Le livre de la Genèse est la combinaison de plusieurs écrits de dates et d’orientations différentes, certains constituant d ’a ssez va stes ensembles, d’autres sous forme de petits textes isolés. C’est le cas de notre passage sans doute ancien et de toute façon d’origine mystérieuse, mais que les rédacteurs de la Genèse telle que nous la connaissons ont tenu à insérer dans leur texte probablement à une époque où la question des relations avec les païens se posait particulièrement.

Texte biblique

Melkisédeq (Malki-Tsédeq), roi de Salem, fit apporter du pain et du vin : il était prêtre du Dieu très-haut. Il le bénit en disant : «Béni soit Abram par le Dieu très-haut qui produit le ciel et la terre ! Béni soit le Dieu très-haut qui t’a livré tes adversaires !» Et Abram lui donna la dîme de tout.

Histoire

Nous nous situons au début de l’installation d’Abraham et de sa petite tribu en Palestine. Il s’est inséré dans un ensemble de principautés locales, marquées par des alliances et inimitiés variables. Le chapitre 14 est le seul où Abraham est présenté comme un assez puissant chef de guerre.

Pour méditer

Notre texte nous offre des éléments de réflexion sur les relations interreligieuses, parfois difficiles, voire, malheureusement, conflictuelles. Elles peuvent être positives, sources de bénédiction, si une vraie attention aux autres nous anime. Mais je peux aussi méditer sur l’impact dans nos vies de rencontres très brèves, imprévues et apparemment sans lendemain, mais qui peuvent marquer durablement nos façons de penser et de vivre.

Glossaire

Melkisédeq comporte deux racines  : roi et justice. On peut comprendre « roi juste » ou « mon roi c’est le dieu Justice ».

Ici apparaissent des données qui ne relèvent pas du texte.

(** What a range's step leaves alone, from an idle chip. *)
Lemma within_array a n b b' x : within a n b b' -> idle b = true -> ~ in_range a n x -> array b' x = array b x.
Proof. intros [_ A _] Hs Hx. rewrite (idle_array b x Hs). apply A; [done|]. by apply idle_array. Qed.

Lemma nor_sleep_calm ms b : calm b (nor_sleep_ms ms b).
Proof. unfold nor_sleep_ms. case_if; [apply sleep_calm|apply delay_calm]. Qed.

Lemma wait_wip_spec n b rc b' : nor_wait_wip n b = (rc, b') -> calm b b' /\ (rc = NOR_OK -> idle b' = true).
Proof.
  revert b; induction n as [|n IH]; intros b; simpl; destruct (ospi2_read_reg W25_RDSR1 1 b) as [[r d] b1] eqn:E;
    pose proof (read_reg_calm W25_RDSR1 1 b) as Hc; rewrite E in Hc; simpl in Hc;
    (destruct (Z.eqb_spec r NOR_OK) as [->|Hr]; cbn [negb]; [|by intros [= <- <-]]);
    destruct (status _ _ _ E) as (sr & -> & _ & Hwip); cbn [nth];
    (destruct (Z.eqb_spec (Z.land sr W25_SR1_WIP) 0); [intros [= <- <-]; auto|]).
  - by intros [= <- <-].
  - intros Hw. destruct (IH _ Hw) as [Hc' Hs]. split; [|done].
    eapply calm_trans; [exact Hc|]. eapply calm_trans; [apply nor_sleep_calm|done].
Qed.

Lemma write_enable_spec b rc b' : nor_write_enable b = (rc, b') -> calm b b' /\ (rc = NOR_OK -> wel b' = true).
Proof.
  unfold nor_write_enable. destruct (ospi2_cmd W25_WREN b) as [r b1] eqn:E1.
  pose proof (cmd_calm W25_WREN b) as C1. rewrite E1 in C1. simpl in C1.
  destruct (Z.eqb_spec r NOR_OK) as [->|]; cbn [negb]; [|by intros [= <- <-]].
  destruct (ospi2_read_reg W25_RDSR1 1 b1) as [[r d] b2] eqn:E2.
  pose proof (read_reg_calm W25_RDSR1 1 b1) as C2. rewrite E2 in C2. simpl in C2.
  pose proof (calm_trans _ _ _ C1 C2). destruct (Z.eqb_spec r NOR_OK) as [->|]; cbn [negb]; [|by intros [= <- <-]].
  destruct (status _ _ _ E2) as (sr & -> & Hwel & _). cbn [nth].
  destruct (Z.eqb_spec (Z.land sr W25_SR1_WEL) 0); intros [= <- <-]; auto.
Qed.

(** An operation confined to a range: so are the three steps; and when they
    succeed, it ran on a write-enabled chip and is over. *)
Lemma guarded_op_spec a n op t b rc b' :
  (forall b, within a n b (op b).2) -> guarded_op op t b = (rc, b') ->
  within a n b b' /\
  (rc = NOR_OK -> idle b' = true /\ exists b1 b2, calm b b1 /\ wel b1 = true /\ op b1 = (NOR_OK, b2) /\ calm b2 b').
Proof.
  intros Hop. unfold guarded_op. destruct (nor_write_enable b) as [r1 b1] eqn:E1.
  apply write_enable_spec in E1 as [C1 Hwel].
  destruct (Z.eqb_spec r1 NOR_OK) as [->|H1].
  2:{ rewrite (proj2 (Z.eqb_neq _ _) H1). intros [= <- <-]. split; [by apply calm_within|done]. }
  destruct (op b1) as [r2 b2] eqn:E2. specialize (Hop b1). rewrite E2 in Hop. simpl in Hop.
  pose proof (within_trans _ _ _ _ _ (calm_within a n _ _ C1) Hop) as W2.
  destruct (Z.eqb_spec r2 NOR_OK) as [->|H2]; [|by intros [= <- <-]].
  intros E3. apply wait_wip_spec in E3 as [C3 Hs]. split; [by eapply within_trans; [|apply calm_within]|].
  intros ->. split; [auto|]. exists b1, b2. auto.
Qed.

(** *** Write *)

Lemma page_chunk_spec addr len done :
  0 <= addr -> 0 <= done < len -> addr + len <= NOR_SIZE_BYTES ->
  let chunk := page_chunk addr len done in
  1 <= chunk <= len - done /\ (addr + done) mod NOR_PAGE_SIZE + chunk <= NOR_PAGE_SIZE /\
  u32 (addr + done) = addr + done /\ u32 (done + chunk) = done + chunk.
Proof.
  unfold NOR_SIZE_BYTES. intros Ha Hd Hl. unfold page_chunk. change (NOR_PAGE_SIZE - 1) with 255.
  rewrite land_255, (u32_small (addr + done)) by (unfold is_u32; lia).
  pose proof (Z.mod_pos_bound (addr + done) 256 ltac:(lia)). unfold NOR_PAGE_SIZE in *.
  rewrite (u32_small (256 - _)), (u32_small (len - done)) by (unfold is_u32; lia).
  cbv zeta. destruct (Z.ltb_spec (len - done) (256 - (addr + done) mod 256)); rewrite u32_small by (unfold is_u32; lia); lia.
Qed.

Lemma write_loop_spec addr src fuel done b :
  0 <= addr -> addr + Z.of_nat (length src) <= NOR_SIZE_BYTES -> bytes_ok src ->
  0 <= done <= Z.of_nat (length src) -> (Z.to_nat (Z.of_nat (length src) - done) < fuel)%nat ->
  exists rc b', write_loop fuel addr src done b = Some (rc, b') /\
    within (addr + done) (Z.of_nat (length src) - done) b b' /\
    (rc = NOR_OK -> idle b = true -> idle b' = true /\
      forall i v, done <= Z.of_nat i -> src !! i = Some v ->
        array b (addr + Z.of_nat i) = 255 -> array b' (addr + Z.of_nat i) = v).
Proof.
  intros Ha Hl Hsrc. revert done b. induction fuel as [|fuel IH]; intros done b Hd Hf; [lia|]. cbn [write_loop].
  destruct (Z.leb_spec (Z.of_nat (length src)) done).
  { do 2 eexists. split; [done|]. split; [apply calm_within, calm_refl|]. intros _ Hs. split; [done|].
    intros i v Hi E%lookup_lt_Some. lia. }
  destruct (page_chunk_spec addr (Z.of_nat (length src)) done) as (Hc1 & Hc2 & Ea & Ed); [lia..|].
  set (chunk := page_chunk addr (Z.of_nat (length src)) done) in *. rewrite Ea, Ed. set (a := addr + done) in *.
  set (d := slice (Z.to_nat done) (Z.to_nat chunk) src).
  assert (Hdl : Z.of_nat (length d) = chunk) by (unfold d; rewrite length_slice; lia).
  assert (Hdb : bytes_ok d) by by apply Forall_take, Forall_drop.
  destruct (guarded_op _ _ b) as [rc b1] eqn:E.
  apply (guarded_op_spec a chunk) in E as [W1 Hok].
  2:{ intros b0. rewrite <-Hdl. apply program_within. lia. }
  assert (W1' : within a (Z.of_nat (length src) - done) b b1) by (eapply within_mono; [..|exact W1]; lia).
  destruct (Z.eqb_spec rc NOR_OK) as [->|Hrc]; cbn [negb]; [|by do 2 eexists; split_and!].
  destruct (Hok eq_refl) as (S1 & b2 & b3 & C2 & Hwel & Hprog & C3).
  destruct (IH (done + chunk) b1) as (rc & b' & -> & W2 & Hrest); [lia..|].
  do 2 eexists. split; [done|]. split; [eapply within_trans; [exact W1'|]; eapply within_mono; [..|exact W2]; lia|].
  intros -> Hs. destruct (Hrest eq_refl S1) as [S' Hdata]. split; [done|]. intros i v Hi Hv Hblank.
  destruct (Z.le_gt_cases (done + chunk) (Z.of_nat i)) as [Hge|Hlt].
  - apply (Hdata i v); [done..|]. rewrite <-Hblank. eapply within_array; [exact W1|done|]. unfold in_range. lia.
  - assert (Hdv : d !! (i - Z.to_nat done)%nat = Some v).
    { unfold d. rewrite lookup_slice, decide_True by lia. rewrite <-Hv. f_equal. lia. }
    destruct (calm_idle _ _ C2 Hs) as [S2 A2].
    rewrite (within_array _ _ _ _ _ W2 S1) by (unfold in_range; lia). rewrite (idle_array b1 _ S1), (ca_target _ _ C3).
    replace (addr + Z.of_nat i) with (a + Z.of_nat (i - Z.to_nat done)) by lia.
    assert (Hpage : a mod NOR_PAGE_SIZE + Z.of_nat (length d) <= NOR_PAGE_SIZE) by lia.
    apply (program_data _ _ _ _ Hpage Hdb S2 Hwel Hprog _ _ Hdv). rewrite A2, <-Hblank. f_equal. lia.
Qed.

(** *** Erase *)

(** One erase of a block or a sector. *)
Lemma erase_step_spec (block : bool) off b :
  let step := if block then NOR_BLOCK_SIZE else NOR_SECTOR_SIZE in
  let op := ospi2_cmd_addr (if block then W25_BLOCK_ERASE else W25_SECTOR_ERASE) off in
  off mod step = 0 ->
  within off step b (op b).2 /\
  forall b', idle b = true -> wel b = true -> op b = (NOR_OK, b') -> forall x, in_range off step x -> target b' x = 255.
Proof.
  destruct block; intros step op Ho; (split; [by (apply block_within || apply sector_within)|]); intros b' Hs Hw E x.
  - by apply (block_blank off b).
  - by apply (sector_blank off b).
Qed.
(* ===== verification/Blob.v ===== *)
(** * The blob store ([src/app/blob.c])

    Six 512 KB slots of the external NOR, each with one file that came over
    YMODEM.  The header that makes a slot valid is written after the payload, its
    magic number last and on its own; the theorems say what that buys: over any
    transfer, and over a power cut at any moment of it, a slot that reads as
    valid holds a complete file.  The NOR driver is the interface [NorFlash] of
    [Nor], the receiver is [Ymodem]'s. *)

From S2P Require Import Prelude Nor Ymodem Receiver.
Local Open Scope Z_scope.

Definition BLOB_SLOT_COUNT : Z := 6.
Definition BLOB_REGION_BASE : Z := 1048576.       (* 0x00100000 *)
Definition BLOB_SLOT_SIZE : Z := 524288.          (* 0x00080000 *)
Definition BLOB_HDR_SIZE : Z := NOR_SECTOR_SIZE.
Definition BLOB_PAYLOAD_MAX : Z := BLOB_SLOT_SIZE - BLOB_HDR_SIZE.
Definition BLOB_NAME_MAX : Z := 63.
Definition BLOB_MAGIC : Z := 826032727.           (* 0x314C4257 *)
Definition BLOB_FMT_VER : Z := 2.
Definition BLOB_HDR_BODY : Z := 4.
Definition BLOB_HDR_BYTES : Z := 80.
Definition BLOB_HDR_NAME : Z := 16.

Definition BLOB_OK : Z := 0.
Definition BLOB_ERR_PARAM : Z := -1.
Definition BLOB_ERR_IO : Z := -2.
Definition BLOB_ERR_STATE : Z := -3.
Definition BLOB_ERR_BUSY : Z := -4.
Definition BLOB_ERR_EMPTY : Z := -5.
Definition BLOB_ERR_CRC : Z := -6.
Definition BLOB_ERR_SHORT : Z := -7.

Inductive blob_state : Type := BLOB_EMPTY | BLOB_VALID | BLOB_INCOMPLETE | BLOB_INVALID.
#[export] Instance blob_state_eq_dec : EqDecision blob_state.
Proof. solve_decision. Defined.

(** [name] is the string in the name buffer. *)
Record blob_info : Type := Info { state : blob_state; name : list Z; blob_length : Z; blob_crc32 : Z }.
Definition info_zero : blob_info := Info BLOB_EMPTY [] 0 0.

Definition blob_safe_char (c : Z) : Z := if (32 <=? c) && (c <? 127) then c else 95.

Definition slot_ok (slot : Z) : bool := slot <? BLOB_SLOT_COUNT.
Definition blob_slot_addr (slot : Z) : Z := BLOB_REGION_BASE +% u32 (slot * BLOB_SLOT_SIZE).
Definition blob_payload_addr (slot : Z) : Z := blob_slot_addr slot +% BLOB_HDR_SIZE.

(** The 80 bytes of the header, decoded; an unusable one leaves the rest zero. *)
Definition blob_decode (hdr : list Z) : blob_info :=
  let bad s := Info s [] 0 0 in
  if forallb (fun b => b =? 255) (take (Z.to_nat BLOB_HDR_BYTES) hdr) then bad BLOB_EMPTY
  else if get32 hdr =? 4294967295 then bad BLOB_INCOMPLETE
  else if negb (get32 hdr =? BLOB_MAGIC) then bad BLOB_INVALID
  else if negb (nth 4 hdr 0 =? BLOB_FMT_VER) then bad BLOB_INVALID
  else
    let name_len := nth 5 hdr 0 in
    if BLOB_NAME_MAX <? name_len then bad BLOB_INVALID
    else if negb (get16 (drop 6 hdr) =? 0) then bad BLOB_INVALID
    else
      let length := get32 (drop 8 hdr) in
      if (length =? 0) || (BLOB_PAYLOAD_MAX <? length) then bad BLOB_INVALID
      else
        Info BLOB_VALID (map blob_safe_char (slice (Z.to_nat BLOB_HDR_NAME) (Z.to_nat name_len) hdr))
          length (get32 (drop 12 hdr)).

(** [fdb_calc_crc32] of FlashDB: a CRC that can be computed piece by piece, from
    0 for the first piece. *)
Class Crc32 := {
  fdb_calc_crc32 : Z -> list Z -> Z;
  crc32_range c d : is_u32 c -> is_u32 (fdb_calc_crc32 c d);
  crc32_nil c : is_u32 c -> fdb_calc_crc32 c [] = c;
  crc32_app c d1 d2 : fdb_calc_crc32 (fdb_calc_crc32 c d1) d2 = fdb_calc_crc32 c (d1 ++ d2);
}.

(** The calls that change the flash, as a run records them, each with the state
    of the flash before it. *)
Inductive nor_call : Type := NorWrite (addr : Z) (data : list Z) | NorErase (addr len : Z).

(** [s_rx]. *)
Record rx : Type := Rx {
  armed : bool; opened : bool; failed : bool; slot : Z; cap : Z; pos : Z; crc : Z; rname : list Z;
}.
Definition rx_zero : rx := Rx false false false 0 0 0 0 [].

Section blob.
Context {W : Type} `{NorFlash W} `{Crc32}.

Record bst : Type := Bst { nor : W; s_rx : rx; blob_busy : bool; calls : list (nor_call * W) }.
Definition set_nor (w : W) (s : bst) : bst := Bst w (s_rx s) (blob_busy s) (calls s).
Definition set_rx (r : rx) (s : bst) : bst := Bst (nor s) r (blob_busy s) (calls s).

Definition do_write (addr : Z) (d : list Z) (s : bst) : Z * bst :=
  let '(rc, w) := flash_write addr d (nor s) in
  (rc, Bst w (s_rx s) (blob_busy s) (calls s ++ [(NorWrite addr d, nor s)])).
Definition do_erase (addr len : Z) (s : bst) : Z * bst :=
  let '(rc, w) := flash_erase addr len (nor s) in
  (rc, Bst w (s_rx s) (blob_busy s) (calls s ++ [(NorErase addr len, nor s)])).
Definition do_read (addr len : Z) (s : bst) : Z * list Z * bst :=
  let '(rc, d, w) := flash_read addr len (nor s) in (rc, d, set_nor w s).

Definition blob_stat (slot : Z) (s : bst) : Z * blob_info * bst :=
  if negb (slot_ok slot) then (BLOB_ERR_PARAM, info_zero, s)
  else if negb (flash_ready (nor s)) then (BLOB_ERR_STATE, info_zero, s)
  else
    let '(rc, hdr, s) := do_read (blob_slot_addr slot) BLOB_HDR_BYTES s in
    if negb (rc =? NOR_OK) then (BLOB_ERR_IO, info_zero, s) else (BLOB_OK, blob_decode hdr, s).

(** [buf] says that the pointer is not NULL. *)
Definition blob_read (slot off : Z) (buf : bool) (len : Z) (s : bst) : Z * list Z * bst :=
  if negb (slot_ok slot) || negb buf || (len =? 0) || (BLOB_PAYLOAD_MAX <=? off) || (BLOB_PAYLOAD_MAX -% off <? len)
  then (BLOB_ERR_PARAM, [], s)
  else if negb (flash_ready (nor s)) then (BLOB_ERR_STATE, [], s)
  else
    let '(rc, d, s) := do_read (blob_payload_addr slot +% off) len s in
    ((if rc =? NOR_OK then BLOB_OK else BLOB_ERR_IO), d, s).

(** The read-back, a page at a time; [inl] is the error return. *)
Fixpoint crc_loop (fuel : nat) (slot length done crc : Z) (s : bst) : option ((Z + Z) * bst) :=
  match fuel with
  | O => None
  | S k =>
      if length <=? done then Some (inr crc, s)
      else
        let chunk := length -% done in
        let chunk := if NOR_PAGE_SIZE <? chunk then NOR_PAGE_SIZE else chunk in
        let '(rc, d, s) := do_read (blob_payload_addr slot +% done) chunk s in
        if negb (rc =? NOR_OK) then Some (inl BLOB_ERR_IO, s)
        else crc_loop k slot length (done +% chunk) (fdb_calc_crc32 crc d) s
  end.

(** The return value and [*crc_out]. *)
Definition blob_verify (slot : Z) (s : bst) : option (Z * Z * bst) :=
  let '(rc, info, s) := blob_stat slot s in
  if negb (rc =? BLOB_OK) then Some (rc, 0, s)
  else if negb (bool_decide (state info = BLOB_VALID)) then Some (BLOB_ERR_EMPTY, 0, s)
  else
    '(r, s) ← crc_loop (S (Z.to_nat (blob_length info))) slot (blob_length info) 0 0 s;
    match r with
    | inl rc => Some (rc, 0, s)
    | inr crc => Some (if crc =? blob_crc32 info then BLOB_OK else BLOB_ERR_CRC, crc, s)
    end.

Definition blob_busy_acquire (s : bst) : Z * bst :=
  if negb (blob_busy s) then (BLOB_OK, Bst (nor s) (s_rx s) true (calls s)) else (BLOB_ERR_BUSY, s).
Definition blob_busy_release (s : bst) : bst := Bst (nor s) (s_rx s) false (calls s).

Definition blob_erase (slot : Z) (s : bst) : Z * bst :=
  if negb (slot_ok slot) then (BLOB_ERR_PARAM, s)
  else if negb (flash_ready (nor s)) then (BLOB_ERR_STATE, s)
  else
    let '(rc, s) := do_erase (blob_slot_addr slot) BLOB_SLOT_SIZE s in
    (if rc =? NOR_OK then BLOB_OK else BLOB_ERR_IO, s).

Definition blob_rx_reset (s : bst) : bst := set_rx rx_zero s.

Definition blob_recv_arm (slot : Z) (s : bst) : Z * bst :=
  let s := blob_rx_reset s in
  if negb (slot_ok slot) then (BLOB_ERR_PARAM, s)
  else if negb (flash_ready (nor s)) then (BLOB_ERR_STATE, s)
  else
    let '(rc, s) := blob_erase slot s in
    if negb (rc =? BLOB_OK) then (rc, s) else (BLOB_OK, set_rx (Rx true false false slot 0 0 0 []) s).

Definition blob_recv_disarm (s : bst) : bst := blob_rx_reset s.
Definition blob_recv_pos (s : bst) : Z := pos (s_rx s).

Definition blob_sink_begin (name : list Z) (size : Z) (s : bst) : Z * bst :=
  let r := s_rx s in
  if negb (armed r) then (-1, s)
  else
    let r := Rx (armed r) false false (slot r) 0 0 0 (rname r) in
    if (size =? 0) || (BLOB_PAYLOAD_MAX <? size) then (-1, set_rx r s)
    else
      let nm := map blob_safe_char (take (Z.to_nat BLOB_NAME_MAX) name) in
      (0, set_rx (Rx (armed r) true (failed r) (slot r) size (pos r) (crc r) nm) s).

Definition blob_sink_write (d : list Z) (s : bst) : Z * bst :=
  let r := s_rx s in
  let len := Z.of_nat (length d) in
  if negb (armed r) || negb (opened r) || failed r then (-1, s)
  else if (cap r <? pos r) || (cap r -% pos r <? len) then (-1, s)
  else
    let '(rc, s) := do_write (blob_payload_addr (slot r) +% pos r) d s in
    if negb (rc =? NOR_OK)
    then (-1, set_rx (Rx (armed r) (opened r) true (slot r) (cap r) (pos r) (crc r) (rname r)) s)
    else
      (0, set_rx (Rx (armed r) (opened r) (failed r) (slot r) (cap r) (pos r +% len)
                    (fdb_calc_crc32 (crc r) d) (rname r)) s).

(** The header image. *)
Definition header (r : rx) : list Z :=
  le32 BLOB_MAGIC ++ [BLOB_FMT_VER; Z.of_nat (length (rname r))] ++ le16 0 ++ le32 (pos r) ++ le32 (crc r) ++
  rname r ++ replicate (Z.to_nat (BLOB_HDR_BYTES - BLOB_HDR_NAME) - length (rname r)) 0.

(** [None] for [*out] when the call fails. *)
Definition blob_recv_commit (s : bst) : Z * option blob_info * bst :=
  let r := s_rx s in
  if negb (armed r) || negb (opened r) || failed r then (BLOB_ERR_STATE, None, s)
  else if negb (pos r =? cap r) then (BLOB_ERR_SHORT, None, s)
  else
    let base := blob_slot_addr (slot r) in
    let hdr := header r in
    let magic := take (Z.to_nat BLOB_HDR_BODY) hdr in
    let body := drop (Z.to_nat BLOB_HDR_BODY) hdr in
    let '(rc, s) := do_write (base +% BLOB_HDR_BODY) body s in
    if negb (rc =? NOR_OK) then (BLOB_ERR_IO, None, s)
    else
      let '(rc, back, s) := do_read (base +% BLOB_HDR_BODY) (BLOB_HDR_BYTES - BLOB_HDR_BODY) s in
      if negb (rc =? NOR_OK) || negb (bool_decide (body = back)) then (BLOB_ERR_IO, None, s)
      else
        let '(rc, s) := do_write base magic s in
        if negb (rc =? NOR_OK) then (BLOB_ERR_IO, None, s)
        else
          let '(rc, back, s) := do_read base BLOB_HDR_BODY s in
          if negb (rc =? NOR_OK) || negb (bool_decide (magic = back)) then (BLOB_ERR_IO, None, s)
          else (BLOB_OK, Some (Info BLOB_VALID (rname r) (pos r) (crc r)), blob_rx_reset s).
End blob.
Arguments bst : clear implicits.

(** ** The [blob write] command

    A console line next to the store: the receiver's input and output go to the
    line, its sink is the store's. *)
Section session.
Context {L W : Type} `{YmIo L} `{NorFlash W} `{Crc32}.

Salem, racine désignant la paix. Est-ce une façon de parler de Jérusalem (= fondation du dieu Salem ?) ou d’une autre localité cananéenne ?

Dieu très-haut, en hébreu El-Elyon, seule occurrence dans le livre de la Genèse. Mais on trouve cette appellation ailleurs dans la Bible, en particulier, souvent, dans le livre des Psaumes.